If you’re looking to make a simple plot of election winners, you probably want to use plot_election() or plot_election_map(). If you can’t make the plot you want using those, this vignette is for you. We’ll use the tidyverse and the lubridate packages. I happen to think the colours work better with ggplot2::theme_bw(), so I’m going to set that as the default theme.

library(tidyverse)
library(lubridate)
library(electionca)
theme_set(theme_bw())

Raw data and bar charts

The election_results() function is designed to give you the data that you probably want to work with. Use the years and provinces arguments to filter for specific elections and provinces, or use dplyr functions to get the data in the right form.

Data in this form is suitable for aggregation, either by dplyr’s group_by() %>% summarise() or using some kind of aggregator stat_*() in ggplot2. In this case, we’re plotting the number of votes received by each party in province of Ontario in the 2015 and 2019 general elections (you could also do this using plot_votes()). Note the use of forcats::fct_lump() and forcats::fct_reorder() to plot the most popular parties (if you don’t use these, you’ll get a whole lot of parties that received few votes). I also use scale_fill_party() here, not because it’s necessary, but because it makes the plot much more user-friendly (when is the last time you saw an election result plot without party colours!).

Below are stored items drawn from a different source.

(* ===== verification/Address.v ===== *)
(** * Addresses and their text (evutil.c)

    IPv4 and IPv6 addresses are printed and parsed, with and without a port.
    An address in memory is its bytes; a string is what the C library sees of
    it; characters and words that were not written are [None], and so is the
    result of a function that would read one. *)
From Stdlib Require Import Ascii String.
From S2P Require Import Prelude Event Buffer CString.
Open Scope Z_scope.

Definition AF_INET_ : Z := 2.
Definition AF_INET6_ : Z := 10.
(** The numbers of addresses and ports are in host order. *)
Inductive sockaddr := AF_INET (addr port : Z) | AF_INET6 (addr : list Z) (port : Z) | AF_OTHER (family : Z).
Definition sizeof_sockaddr_in : Z := 16.
Definition sizeof_sockaddr_in6 : Z := 28.
Definition sizeof_sockaddr_storage : Z := 128.
Definition ntohl (x : Z) : Z :=
  Z.lor (Z.shiftl (Z.land x 0xff) 24) (Z.lor (Z.shiftl (Z.land (Z.shiftr x 8) 0xff) 16) (Z.lor (Z.shiftl (Z.land (Z.shiftr x 16) 0xff) 8) (Z.land (Z.shiftr x 24) 0xff))).

(** ** The library functions used. *)
(** What of a text [snprintf] and [strlcpy] put into a buffer. *)
Definition clipped (text : list Z) (len : Z) : list Z := ztake (len - 1) text.
Definition dotted (a b c d : Z) : list Z := printf_d a ++ [46] ++ printf_d b ++ [46] ++ printf_d c ++ [46] ++ printf_d d.
Definition skip_char (c : Z) (s : list Z) : option (list Z) := match s with x :: s => if x =? c then Some s else None | [] => None end.
(** [sscanf(s, "%u.%u.%u.%u%c", ...) == 4]. *)
Definition scan_dotted (s : list Z) : option (Z * Z * Z * Z) :=
  '(a, s) ← scan_u s; s ← skip_char 46 s; '(b, s) ← scan_u s; s ← skip_char 46 s; '(c, s) ← scan_u s; s ← skip_char 46 s; '(d, s) ← scan_u s;
  match s with [] => Some (a, b, c, d) | _ => None end.

(** ** Printing. *)
Definition byte_at (l : list Z) (i : nat) : Z := nth i l 0.
Definition words_of (addr : list Z) : list Z := map (fun i => u16 (Z.shiftl (byte_at addr (2 * i)) 8 + byte_at addr (2 * i + 1))) (seq 0 8).
(** The number of words that are zero from the beginning of a list. *)
Fixpoint gap_len (words : list Z) : nat := match words with w :: words => if w =? 0 then S (gap_len words) else O | [] => O end.
(** The loop that looks for the longest gap, from word [i]: its place and length. *)
Fixpoint longest_gap (turns : nat) (words : list Z) (i : nat) (pos len : Z) : Z * Z :=
  match turns with
  | O => (pos, len)
  | S turns =>
      match drop i words with
      | [] => (pos, len)
      | w :: _ =>
          if w =? 0 then
            let n := gap_len (drop i words) in
            if len <? Z.of_nat n then longest_gap turns words (i + n) (Z.of_nat i) (Z.of_nat n) else longest_gap turns words (i + n) pos len
          else longest_gap turns words (S i) pos len
      end
  end.
Fixpoint put_words (turns : nat) (words : list Z) (i : nat) (gap : Z) : list Z :=
  match turns with
  | O => []
  | S turns =>
      match drop i words with
      | [] => []
      | w :: _ =>
          if (w =? 0) && (gap =? Z.of_nat i) then
            (if Nat.eqb i 0 then [58] else []) ++ [58] ++ put_words turns words (i + gap_len (drop i words)) gap
          else printf_x w ++ (if Nat.eqb i 7 then [] else [58]) ++ put_words turns words (S i) gap
      end
  end.
Definition ip6_text (addr : list Z) : list Z :=
  let words := words_of addr in
  let w i := byte_at words i in
  let last := dotted (byte_at addr 12) (byte_at addr 13) (byte_at addr 14) (byte_at addr 15) in
  if forallb (Z.eqb 0) (take 5 words) && ((w 5%nat =? 0) && c_true (w 6%nat) && c_true (w 7%nat) || (w 5%nat =? 0xffff)) then
    if w 5%nat =? 0 then str "::" ++ last else str "::" ++ printf_x (w 5%nat) ++ [58] ++ last
  else
    let '(pos, len) := longest_gap 8 words 0 (-1) 0 in
    put_words 8 words 0 (if len <=? 1 then -1 else pos).
(** [None] is the null pointer, otherwise the text in [dst]. *)
Definition evutil_inet_ntop (af : Z) (src : list Z) (len : Z) : option (list Z) :=
  if af =? AF_INET_ then
    let text := dotted (byte_at src 0) (byte_at src 1) (byte_at src 2) (byte_at src 3) in
    if len <=? zlen text then None else Some (clipped text len)
  else if af =? AF_INET6_ then
    let text := ip6_text src in
    if len <? zlen text then None else Some (clipped text len)
  else None.

(** ** Parsing. *)
Definition be_bytes (x : Z) : list Z := [Z.land (Z.shiftr x 24) 0xff; Z.land (Z.shiftr x 16) 0xff; Z.land (Z.shiftr x 8) 0xff; Z.land x 0xff].
Definition small_bytes (q : Z * Z * Z * Z) : bool := let '(a, b, c, d) := q in (a <=? 255) && (b <=? 255) && (c <=? 255) && (d <=? 255).
(** [src] is what is left, of which [behind] characters are behind [eow]. *)
Record scan := Scan { src : list Z; i_ : nat; gapPos : Z; setWords : Z; words : list (option Z) }.
(** Storing words in the array, one ([words[i] = r]) or several ([memmove] and
    [memset]); [None] is a store outside it. *)
Definition put_at {A} (to : Z) (l words : list A) : option (list A) :=
  if (0 <=? to) && (to + zlen l <=? zlen words) then Some (list_inserts (Z.to_nat to) l words) else None.
(** The result [None] is that the text is refused; without result the turns are too few. *)
Fixpoint pton_loop (turns : nat) (behind : Z) (s : scan) : option (option scan) :=
  if behind <? zlen (src s) then
    match turns with
    | O => None
    | S turns =>
        let c := at_ (src s) 0 in
        if Nat.ltb 7 (i_ s) then Some None
        else if EVUTIL_ISXDIGIT_ c then
          let '(r, next) := evutil_strtoll (src s) 16 in
          if (4 <? zlen (src s) - zlen next) || (zlen next =? zlen (src s)) then Some None
          else if (r <? 0) || (65536 <? r) then Some None
          else if negb (at_ next 0 =? 58) && negb (zlen next =? behind) then Some None
          else
            ws ← put_at (Z.of_nat (i_ s)) [Some (u16 r)] (words s);
            pton_loop turns behind (Scan (tail next) (S (i_ s)) (gapPos s) (setWords s + 1) ws)
        else if (c =? 58) && Nat.ltb 0 (i_ s) && (gapPos s =? -1) then
          pton_loop turns behind {| src := tail (src s); i_ := i_ s; gapPos := Z.of_nat (i_ s); setWords := setWords s; words := words s |}
        else if (c =? 58) && Nat.eqb (i_ s) 0 && (at_ (src s) 1 =? 58) && (gapPos s =? -1) then
          pton_loop turns behind {| src := tail (tail (src s)); i_ := i_ s; gapPos := Z.of_nat (i_ s); setWords := setWords s; words := words s |}
        else Some None
    end
  else Some (Some s).
(** The result of the function, with the address when it is 1. *)
Definition close_gap (dot : bool) (s : scan) : option (Z * list Z) :=
  if (8 <? setWords s) || ((setWords s =? 8) && negb (gapPos s =? -1)) || ((setWords s <? 8) && (gapPos s =? -1)) then Some (0, [])
  else
    let nToMove := setWords s - (if dot then 2 else 0) - gapPos s in
    let gapLen := 8 - setWords s in
    if (0 <=? gapPos s) && (nToMove <? 0) then Some (-1, [])
    else
      ws ← (if 0 <=? gapPos s then
              ws ← put_at (gapPos s + gapLen) (ztake nToMove (zdrop (gapPos s) (words s))) (words s);
              put_at (gapPos s) (replicate (Z.to_nat gapLen) (Some 0)) ws
            else Some (words s));
      ws ← mapM id ws; Some (1, flat_map (fun w => [Z.shiftr w 8; Z.land w 0xff]) ws).
(** Digits at the beginning of a list. *)
Fixpoint leading_digits (s : list Z) : nat := match s with c :: s => if EVUTIL_ISDIGIT_ c then S (leading_digits s) else O | [] => O end.
Definition no_words : list (option Z) := replicate 8 None.
Definition evutil_inet_pton (af : Z) (text : list Z) : option (Z * list Z) :=
  if af =? AF_INET_ then
    match scan_dotted text with
    | Some (a, b, c, d) =>
        if small_bytes (a, b, c, d) then Some (1, be_bytes (u32 (Z.lor (Z.shiftl a 24) (Z.lor (Z.shiftl b 16) (Z.lor (Z.shiftl c 8) d))))) else Some (0, [])
    | None => Some (0, [])
    end
  else if af =? AF_INET6_ then
    match split_at 46 text with
    | Some ([], _) => Some (0, [])
    | None => o ← pton_loop (length text) 0 (Scan text 0 (-1) 0 no_words);
              match o with None => Some (0, []) | Some s => close_gap false s end
    | Some (before, _) =>
        let eow := zlen before - Z.of_nat (leading_digits (reverse before)) in
        match scan_dotted (zdrop eow text) with
        | Some (byte1, byte2, byte3, byte4) =>
            if small_bytes (byte1, byte2, byte3, byte4) then
              let ws := <[7%nat := Some (Z.lor (Z.shiftl byte3 8) byte4)]> (<[6%nat := Some (Z.lor (Z.shiftl byte1 8) byte2)]> no_words) in
              o ← pton_loop (length text) (zlen text - eow) (Scan text 0 (-1) 2 ws);
              match o with None => Some (0, []) | Some s => close_gap true s end
            else Some (0, [])
        | None => Some (0, [])
        end
    end
  else Some (-1, []).

(** ** With ports. *)
Definition be_number (l : list Z) : Z := 2 ^ 24 * byte_at l 0 + 2 ^ 16 * byte_at l 1 + 2 ^ 8 * byte_at l 2 + byte_at l 3.
(** The three cases of brackets, several colons and at most one colon: whether
    it is IPv6, the part that is the address, and what follows a colon. *)
Definition split_port (text : list Z) : option (bool * list Z * option (list Z)) :=
  match text with
  | 91 :: inner =>
      '(addr, after) ← split_at 93 inner;
      if 127 <? zlen addr then None else Some (true, addr, skip_char 58 after)
  | _ =>
      match split_at 58 text with
      | Some (addr, after) =>
          match split_at 58 after with
          | Some _ => Some (true, text, None)
          | None => if 127 <? zlen addr then None else Some (false, addr, Some after)
          end
      | None => Some (false, text, None)
      end
  end.
(** The result, and what is in [out] and [*outlen] when that is 0. *)
Definition evutil_parse_sockaddr_port (text : list Z) (outlen : Z) : option (Z * option (sockaddr * Z)) :=
  match split_port text with
  | None => Some (-1, None)
  | Some (is_ipv6, addr_part, port_part) =>
      let port := match port_part with None => 0 | Some p => atoi p end in
      if match port_part with None => false | Some _ => (port <=? 0) || (65535 <? port) end then Some (-1, None)
      else
        '(r, bytes) ← evutil_inet_pton (if is_ipv6 then AF_INET6_ else AF_INET_) addr_part;
        let len := if is_ipv6 then sizeof_sockaddr_in6 else sizeof_sockaddr_in in
        if negb (r =? 1) then Some (-1, None)
        else if outlen <? len then Some (-1, None)
        else Some (0, Some (if is_ipv6 then AF_INET6 bytes port else AF_INET (be_number bytes) port, len))
  end.
Definition evutil_format_sockaddr_port_ (sa : sockaddr) (outlen : Z) : list Z :=
  let socktype f := clipped (str "<addr with socktype " ++ printf_d f ++ str ">") outlen in
  match sa with
  | AF_INET addr port =>
      match evutil_inet_ntop AF_INET_ (be_bytes addr) 128 with
      | Some b => clipped (b ++ [58] ++ printf_d port) outlen
      | None => socktype AF_INET_
      end
  | AF_INET6 addr port =>
      match evutil_inet_ntop AF_INET6_ addr 128 with
      | Some b => clipped ([91] ++ b ++ [93; 58] ++ printf_d port) outlen
      | None => socktype AF_INET6_
      end
  | AF_OTHER f => socktype f
  end.
(** [evutil_sockaddr_cmp] gives 0. *)
Definition evutil_sockaddr_same (a b : sockaddr) (include_port : bool) : bool :=
  match a, b with
  | AF_INET x p, AF_INET y q => (x =? y) && (negb include_port || (p =? q))
  | AF_INET6 x p, AF_INET6 y q => bool_decide (x = y) && (negb include_port || (p =? q))
  | _, _ => false
  end.
Definition evutil_sockaddr_is_loopback_ (sa : sockaddr) : bool :=
  match sa with
  | AF_INET addr _ => Z.land addr 0xff000000 =? 0x7f000000
  | AF_INET6 addr _ => bool_decide (addr = replicate 15 0 ++ [1])
  | AF_OTHER _ => false
  end.
Definition sockaddr_getport (sa : sockaddr) : Z := match sa with AF_INET _ p | AF_INET6 _ p => p | AF_OTHER _ => 0 end.
Definition sockaddr_setport (sa : sockaddr) (port : Z) : sockaddr := match sa with AF_INET a _ => AF_INET a port | AF_INET6 a _ => AF_INET6 a port | AF_OTHER f => sa end.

This reflects the number of votes, but not the number of seats. To plot the number of seats, we need to filter() the election results data to only the winners of each riding (result == "Elected"), and stop scaling by votes, since each riding should take up the same amount of space regardless of how many votes the winner received (you could also do this using plot_seats(). To order the parties properly, we need to order by frequency rather than by the number of votes that each received, which I do here using forcats::fct_infreq() and forcats::fct_rev().

Another way to plot these data would be to put the year on the x-axis and stack all the bars on top of eachother to make it easier to compare the results from year to year. I’ll use the number of seats here, but one could also do this with the number of votes using the same stat_count() as above.

Another plot you might want to make is one comparing how various provinces voted. The code for this is similar to the election year plot above, but instead uses province on the x axis. Because or original data was only for Ontario, we need to fetch a new subset of the data using election_results(). I think this makes more sense using votes rather than seats, so I’m going to use that version of the plot. I also think it makes more sense to use position = "fill" here, because we really want to see the percentage of how the provinces voted, rather than the number of votes cast in each province (although both are useful plots!).

Incorporating geography

More often than not, you’ve probably seen an election map with the whole of Canada pictured, most of which are the three northern ridings of Nunavut, Northwest Territories, and Yukon Territory. This grossly overestimates the importance of these ridings, so as an alternative, the electionca package includes some information that can be used to plot ridings as a grid. The easiest way to do this is using plot_election():

plot_election(2015:2019)

If you’d like to tweak this plot, you’ll have to recreate it using election_data(), layout_province_grid, and some trickery with ggplot2::facet_grid(). The principle is that layout_province_grid contains a geom_x and geom_y column that are a quasi-geographical representation of each riding, grouped by province, and that ggplot2::geom_tile() can be used to display this. Because the x and y axes aren’t important here, we can use ggplot2::theme_void() to hide them.

Even though this representation is far superior to a map, this package wouldn’t be complete if it coouldn’t plot a map. The e3asiest way to do this is using the plot_election_map() function.

If you’d like a different version of this, the boundaries dataset within this package contains the polygons for each riding (in sf format). You can join this to the results dataset by c("election_date", "riding")).